_Source data_
Lemma unseal_seal mac raw : raw ≠ "" → (∀ p, mac p ≠ "") → unseal mac (seal mac raw) = Ok raw.
Proof.
  intros Hr Hm. apply unseal_ok. unfold seal. eexists _, _. rewrite !Base64.base64_roundtrip. split; [|done].
  apply splitToken_spec. split_and!; auto using EncodeToString_nonempty; by apply EncodeToString_free.
Qed.

(** ** The payloads *)

Definition identity_ok (id : Identity) : Prop :=
  ascii_only (Sub id) = true ∧ ascii_only (Email id) = true ∧ Forall (λ s, ascii_only s = true) (OrgIDs id).

#[global] Instance identity_ok_dec id : Decision (identity_ok id).
Proof. unfold identity_ok. apply _. Defined.

Lemma into_strings cur l : into_list (into_string "") cur (JArr (JStr <$> l)) = Some l.
Proof.
  change (JStr <$> l) with (map JStr l). rewrite (into_list_map (into_string "") JStr (λ s, s)) by (by apply Forall_forall).
  by rewrite map_id.
Qed.

Ltac members := repeat (progress (closed_fields; cbn [mbind option_bind foldl app sp_id sp_Exp gp_Label gp_id gp_Exp gp_Nonce];
  unfold set_payload, set_session, set_grant, set_identity;
  closed_fields; cbn [into_string into_bool mbind option_bind]; rewrite ?into_int64_fmt, ?into_strings by done)).

Lemma wf_members id : identity_ok id → Forall (λ kv, ascii_only kv.1 = true ∧ wf kv.2) (identity_members id).
Proof.
  intros (Hs & He & Ho). unfold identity_members. apply Forall_app. split; [by repeat constructor|].
  case_bool_decide; [constructor|]. constructor; [|constructor]. split; [done|]. constructor. apply Forall_fmap.
  eapply Forall_impl; [exact Ho|]. intros x Hx. by constructor.
Qed.

Lemma unmarshal_payload pl : is_int64 (pl_Port pl) → is_int64 (pl_ExpiresAt pl) →
  into_struct ["s"; "p"; "e"] set_payload zero_payload (payload_json pl) = Some pl.
Proof. intros Hp He. unfold into_struct, payload_json. members. by destruct pl. Qed.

_About this exercise_
Type out the whole of the data again, exactly as shown.

_Solution for this problem_
Lemma unseal_seal mac raw : raw ≠ "" → (∀ p, mac p ≠ "") → unseal mac (seal mac raw) = Ok raw.
Proof.
  intros Hr Hm. apply unseal_ok. unfold seal. eexists _, _. rewrite !Base64.base64_roundtrip. split; [|done].
  apply splitToken_spec. split_and!; auto using EncodeToString_nonempty; by apply EncodeToString_free.
Qed.

(** ** The payloads *)

Definition identity_ok (id : Identity) : Prop :=
  ascii_only (Sub id) = true ∧ ascii_only (Email id) = true ∧ Forall (λ s, ascii_only s = true) (OrgIDs id).

#[global] Instance identity_ok_dec id : Decision (identity_ok id).
Proof. unfold identity_ok. apply _. Defined.

Lemma into_strings cur l : into_list (into_string "") cur (JArr (JStr <$> l)) = Some l.
Proof.
  change (JStr <$> l) with (map JStr l). rewrite (into_list_map (into_string "") JStr (λ s, s)) by (by apply Forall_forall).
  by rewrite map_id.
Qed.

Ltac members := repeat (progress (closed_fields; cbn [mbind option_bind foldl app sp_id sp_Exp gp_Label gp_id gp_Exp gp_Nonce];
  unfold set_payload, set_session, set_grant, set_identity;
  closed_fields; cbn [into_string into_bool mbind option_bind]; rewrite ?into_int64_fmt, ?into_strings by done)).

Lemma wf_members id : identity_ok id → Forall (λ kv, ascii_only kv.1 = true ∧ wf kv.2) (identity_members id).
Proof.
  intros (Hs & He & Ho). unfold identity_members. apply Forall_app. split; [by repeat constructor|].
  case_bool_decide; [constructor|]. constructor; [|constructor]. split; [done|]. constructor. apply Forall_fmap.
  eapply Forall_impl; [exact Ho|]. intros x Hx. by constructor.
Qed.

Lemma unmarshal_payload pl : is_int64 (pl_Port pl) → is_int64 (pl_ExpiresAt pl) →
  into_struct ["s"; "p"; "e"] set_payload zero_payload (payload_json pl) = Some pl.
Proof. intros Hp He. unfold into_struct, payload_json. members. by destruct pl. Qed.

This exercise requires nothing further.